(** * Targets, credentials and profiles *)

Definition OwnerUser : string := "user".
Definition OwnerOrganization : string := "organization".

Record Target := mkTarget { tg_ConfigURL : string; tg_Owner : string; tg_Repository : string; tg_OwnerKind : string }.

Definition validateTarget (t : Target) : option error :=
  if String.eqb (tg_ConfigURL t) "" || String.eqb (tg_Owner t) ""
  then Some (ErrorString "GitHub target URL and owner are required")
  else if negb (MatchString safeOwner (tg_Owner t))
          || negb (String.eqb (tg_Repository t) "") && negb (MatchString safeRepo (tg_Repository t))
  then Some (ErrorString "GitHub target contains an invalid owner or repository name")
  else
  let expectedURL := "https://github.com/" +:+ tg_Owner t
                     +:+ (if String.eqb (tg_Repository t) "" then "" else "/" +:+ tg_Repository t) in
  if negb (String.eqb (tg_ConfigURL t) expectedURL)
  then Some (ErrorString "GitHub target URL must be canonical and match its owner and repository")
  else if negb (String.eqb (tg_OwnerKind t) OwnerUser) && negb (String.eqb (tg_OwnerKind t) OwnerOrganization)
  then Some (ErrorString "GitHub owner kind must be user or organization")
  else if String.eqb (tg_Repository t) "" && negb (String.eqb (tg_OwnerKind t) OwnerOrganization)
  then Some (ErrorString "organization runner scale sets require an organization owner")
  else None.

Record Credentials := mkCredentials {
  cr_AppID : Z; cr_ClientID : string; cr_InstallationID : Z; cr_PrivateKey : string; cr_Slug : string; cr_HTMLURL : string
}.

Definition withInstallation (id : Z) (c : Credentials) : Credentials :=
  mkCredentials (cr_AppID c) (cr_ClientID c) id (cr_PrivateKey c) (cr_Slug c) (cr_HTMLURL c).

Record Profile := mkProfile {
  pr_Name : string; pr_Qualifiers : list string; pr_Description : string; pr_Permissions : gmap string string
}.

Definition requiredPermission (t : Target) : string :=
  if negb (String.eqb (tg_Repository t) "") then "administration" else "organization_self_hosted_runners".

Definition RunnerProfile (t : Target) : Profile :=
  mkProfile "RunnerYard" (tg_Owner t :: (if String.eqb (tg_Repository t) "" then [] else [tg_Repository t]))
    "Dedicated credentials for one self-hosted RunnerYard fleet." {[requiredPermission t := "write"]}.

Definition maxAppNameLength : nat := 34.
Definition nameSuffixBytes : nat := 4.
Definition minQualifierLength : nat := 4.

Definition validateProfile (p : Profile) : option error :=
  if String.eqb (pr_Name p) "" || bool_decide (pr_Permissions p = ∅)
  then Some (ErrorString "GitHub App profile needs a name and permissions")
  else if (maxAppNameLength <? String.length (pr_Name p) + 1 + 2 * nameSuffixBytes)%nat
  then Some (ErrorString "GitHub App profile name leaves no room for the random suffix")
  else if negb (forallb (λ '(name, level), MatchString safePermission name && negb (permissionLevel level =? 0))
                  (map_to_list (pr_Permissions p)))
  then Some (ErrorString "GitHub App profile has an invalid permission")
  else None.

(** ** The name of a new App *)

(** [strings.TrimRight(s, cutset)] *)
Fixpoint TrimRight (cutset s : string) : string :=
  match s with
  | "" => ""
  | String c s =>
    let rest := TrimRight cutset s in
    if String.eqb rest "" && containsByte c cutset then "" else String c rest
  end.

(** The loop over the qualifiers, with the room the name may take. *)
Fixpoint addQualifiers (budget : nat) (name : string) (qualifiers : list string) : string :=
  match qualifiers with
  | [] => name
  | q :: qs =>
    let room := (budget - String.length name - 1)%nat in
    if (Z.of_nat budget - Z.of_nat (String.length name) - 1 <? Z.of_nat (String.length q)) then
      let q := TrimRight "-._" (String.substring 0 room q) in
      if (minQualifierLength <=? String.length q)%nat then name +:+ " " +:+ q else name
    else addQualifiers budget (name +:+ " " +:+ q) qs
  end.

Definition appName (p : Profile) (suffix : string) : error + string :=
  let budget := Z.of_nat maxAppNameLength - 1 - Z.of_nat (String.length suffix) in
  if budget <? Z.of_nat (String.length (pr_Name p))
  then inl (ErrorString "GitHub App name leaves no room for the random suffix")
  else inr (addQualifiers (Z.to_nat budget) (pr_Name p) (pr_Qualifiers p) +:+ " " +:+ suffix).

(** The manifest of a private App without webhooks, before its encoding. *)
Record Manifest := mkManifest {
  mf_Name : string; mf_URL : string; mf_Description : string; mf_RedirectURL : string; mf_Public : bool;
  mf_OAuthOnInstall : bool; mf_HookURL : string; mf_HookActive : bool; mf_Permissions : gmap string string;
  mf_Events : list string
}.

Definition manifestJSON (p : Profile) (redirectURL homepageURL suffix : string) : error + Manifest :=
  match appName p suffix with
  | inl err => inl err
  | inr name => inr (mkManifest name homepageURL (pr_Description p) redirectURL false false
                       (homepageURL +:+ "/github/no-webhook") false (pr_Permissions p) [])
  end.

(** * The loopback page *)

Record loopback := mkLoopback { lb_state : string; lb_sent : option string }.

Record loopbackRequest := mkLoopbackRequest { lr_Method : string; lr_Path : string; lr_State : string; lr_Code : string }.

(** [ServeHTTP]: the status of the answer. *)
Definition serveLoopback (h : loopback) (r : loopbackRequest) : Z * loopback :=
  if negb (String.eqb (lr_Method r) "GET") then (405, h)
  else if String.eqb (lr_Path r) "/start" then (200, h)
  else if String.eqb (lr_Path r) "/callback" then
    if negb (String.eqb (lr_State r) (lb_state h)) then (400, h)
    else
    let code := TrimSpace (lr_Code r) in
    if (String.length code <? 20)%nat || (256 <? String.length code)%nat
       || containsByte (ascii_of_nat 13) code || containsByte (ascii_of_nat 10) code then (400, h)
    else (200, match lb_sent h with Some _ => h | None => mkLoopback (lb_state h) (Some code) end)
  else (404, h).

Definition serveAll (h : loopback) (rs : list loopbackRequest) : loopback :=
  fold_left (λ h r, (serveLoopback h r).2) rs h.

(** * The client *)

Record appRequest := mkAppRequest { rq_Method : string; rq_URL : string; rq_Authorization : string }.
(** An answer; its body up to the limit is for the decoder. *)
Record appAnswer := mkAppAnswer { an_StatusCode : Z; an_Body : string; an_ReadErr : option error }.

(** [url.URL], as far as it is read. *)
Record pageURL := mkPageURL {
  pg_Scheme : string; pg_Host : string; pg_HasUser : bool; pg_RawQuery : string; pg_Fragment : string;
  pg_EscapedPath : string
}.

Record installationRecord := mkInstallation {
  in_ID : Z; in_AppID : Z; in_Login : string; in_Permissions : gmap string string; in_Selection : string
}.

(** The page on which an owner reviews a manifest. *)
Record registration := mkRegistration { rg_Site : string; rg_Path : string; rg_State : string }.

(** What an operator's browser is sent to. *)
Inductive page := RegisterPage (startURL : string) (form : registration) (m : Manifest) | InstallPage (url : string).

Class AppWorld (W : Type) := mkAppWorld {
  aw_NewRequest : string → bool;
  aw_Do : appRequest → W → (error + appAnswer) * W;
  (** [jwt.ParseRSAPrivateKeyFromPEM] finds a key; the token that a key signs for an
      issuer between two instants. *)
  aw_ParseRSA : string → bool;
  aw_Sign : string → string → time → time → option string;
  aw_Now : W → time * W;
  aw_ParseURL : string → option pageURL;
  (** The orbits of Unicode's simple case folding: a representative of each. *)
  aw_Fold : N → N;
  aw_RandomHex : nat → W → option string * W;
  (** The listener's address, or the error of the listen. *)
  aw_Listen : W → (error + string) * W;
  aw_Open : page → W → option error * W;
  (** The requests to the loopback page while the setup waits, and why it stops waiting
      other than for a code: the page's server or the context ended first. *)
  aw_Callbacks : W → (list loopbackRequest * option error) * W;
  (** How many ticks the context leaves to a waiting loop. *)
  aw_Ticks : W → nat * W;
  (** [SecretSink.Store] *)
  aw_Store : Credentials → W → option error * W
}.

Class AppJSON := mkAppJSON {
  aj_Account : appAnswer → option string;
  aj_Conversion : appAnswer → option Credentials;
  aj_App : appAnswer → option Credentials;
  aj_Installation : appAnswer → option installationRecord;
  aj_Token : appAnswer → option string;
  aj_Repository : appAnswer → option (bool * string);
  (** The groups of a page: a name, and whether it allows public repositories. *)
  aj_Groups : appAnswer → option (list (string * option bool))
}.

Record appSys (W : Type) := mkAppSys {
  ap_world : W; ap_log : list (appRequest * (error + appAnswer)); ap_pages : list page; ap_stored : list Credentials
}.
Arguments mkAppSys {W}.
Arguments ap_world {W}.
Arguments ap_log {W}.
Arguments ap_pages {W}.
Arguments ap_stored {W}.

Section client.
Context {W : Type} `{!AppWorld W, !AppJSON} (baseURL : string).
Abbreviation P := (prog (appSys W)).

Definition appAsk {A} (f : W → A * W) : P A :=
  act (λ s, let '(x, w) := f (ap_world s) in (x, mkAppSys w (ap_log s) (ap_pages s) (ap_stored s))).

Definition appSend (r : appRequest) : P (error + appAnswer) :=
  act (λ s, let '(x, w) := aw_Do r (ap_world s) in (x, mkAppSys w ((r, x) :: ap_log s) (ap_pages s) (ap_stored s))).

Definition openPage (p : page) : P (option error) :=
  act (λ s, let '(x, w) := aw_Open p (ap_world s) in (x, mkAppSys w (ap_log s) (p :: ap_pages s) (ap_stored s))).

Definition storeCredentials (c : Credentials) : P (option error) :=
  act (λ s, let '(x, w) := aw_Store c (ap_world s) in (x, mkAppSys w (ap_log s) (ap_pages s) (c :: ap_stored s))).

(** [defaults] *)
Definition apiBase : string := TrimRightSlash (if String.eqb baseURL "" then defaultAPIURL else baseURL).

(** [githubStatusError] *)
Definition appStatus (code : Z) : error := StatusError "github" code "".
Definition appNotFound (e : error) : bool :=
  match errors_as as_status e with Some (_, code) => code =? 404 | None => false end.

(** [doJSON] of a request without a body, which are all. *)
Definition doJSON {A} (method path token : string) (expected : Z) (decode : appAnswer → option A) : P (error + A) :=
  let url := apiBase +:+ path in
  if negb (aw_NewRequest url) then mret (inl (ErrorString "create GitHub request"))
  else
  answer ← appSend (mkAppRequest method url (if String.eqb token "" then "" else "Bearer " +:+ token));
  mret match answer with
  | inl err => inl err
  | inr a =>
    if negb (an_StatusCode a =? expected) then inl (appStatus (an_StatusCode a))
    else match decode a with None => inl (ErrorString "decode GitHub response") | Some x => inr x end
  end.

Definition validateCredentials (c : Credentials) : option error :=
  if String.eqb (cr_ClientID c) "" || (cr_InstallationID c <? 1) || String.eqb (cr_PrivateKey c) ""
  then Some (ErrorString "incomplete GitHub App credentials")
  else if negb (MatchString safeID (cr_ClientID c))
  then Some (ErrorString "GitHub App client ID contains invalid characters")
  else if negb (aw_ParseRSA (cr_PrivateKey c))
  then Some (ErrorString "GitHub App private key is not a valid RSA PEM key")
  else None.

Definition ResolveOwnerKind (owner : string) : P (error + string) :=
  account ← doJSON "GET" ("/users/" +:+ PathEscape owner) "" 200 aj_Account;
  mret match account with
  | inl err => inl (WrapError "resolve GitHub owner" err)
  | inr kind =>
    if String.eqb kind "User" then inr OwnerUser
    else if String.eqb kind "Organization" then inr OwnerOrganization
    else inl (ErrorString "GitHub owner has unsupported account type")
  end.

(** [ConvertManifest] *)
Definition ConvertManifest (code : string) : P (error + Credentials) :=
  let url := apiBase +:+ "/app-manifests/" +:+ PathEscape code +:+ "/conversions" in
  if negb (aw_NewRequest url) then mret (inl (ErrorString "create GitHub manifest exchange request"))
  else
  answer ← appSend (mkAppRequest "POST" url "");
  mret match answer with
  | inl err => inl (WrapError "exchange GitHub App manifest code" err)
  | inr a =>
    if negb (an_StatusCode a =? 201) then inl (ErrorString "exchange GitHub App manifest code: GitHub returned a status")
    else match aj_Conversion a with
    | None => inl (ErrorString "decode GitHub App manifest response")
    | Some c =>
      if (cr_AppID c <? 1) || String.eqb (cr_ClientID c) "" || String.eqb (cr_PrivateKey c) "" || String.eqb (cr_HTMLURL c) ""
      then inl (ErrorString "GitHub App manifest response was incomplete")
      else if negb (aw_ParseRSA (cr_PrivateKey c)) then inl (ErrorString "GitHub App manifest returned an invalid private key")
      else inr (withInstallation 0 c)
    end
  end.

(** [appJWT] *)
Definition appJWT (c : Credentials) : P (error + string) :=
  if negb (aw_ParseRSA (cr_PrivateKey c)) then mret (inl (ErrorString "parse GitHub App private key"))
  else
  now ← appAsk aw_Now;
  mret match aw_Sign (cr_PrivateKey c) (cr_ClientID c) (now - 30 * Second) (now + 9 * Minute) with
  | None => inl (ErrorString "sign GitHub App verification token")
  | Some token => inr token
  end.

Definition targetInstallation (token : string) (t : Target) : P (error + installationRecord) :=
  doJSON "GET" (if String.eqb (tg_Repository t) "" then "/orgs/" +:+ PathEscape (tg_Owner t) +:+ "/installation"
                else "/repos/" +:+ PathEscape (tg_Owner t) +:+ "/" +:+ PathEscape (tg_Repository t) +:+ "/installation")
    token 200 aj_Installation.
· · · · ·
• [INSTRUCTIONS FOR THE TASK] Go to the line in the material above that contains "App client ID" and copy exactly from there through the line that contains "then inr OwnerUser", stopping after it.

• [ANSWER TO THIS TASK]
  then Some (ErrorString "GitHub App client ID contains invalid characters")
  else if negb (aw_ParseRSA (cr_PrivateKey c))
  then Some (ErrorString "GitHub App private key is not a valid RSA PEM key")
  else None.

Definition ResolveOwnerKind (owner : string) : P (error + string) :=
  account ← doJSON "GET" ("/users/" +:+ PathEscape owner) "" 200 aj_Account;
  mret match account with
  | inl err => inl (WrapError "resolve GitHub owner" err)
  | inr kind =>
    if String.eqb kind "User" then inr OwnerUser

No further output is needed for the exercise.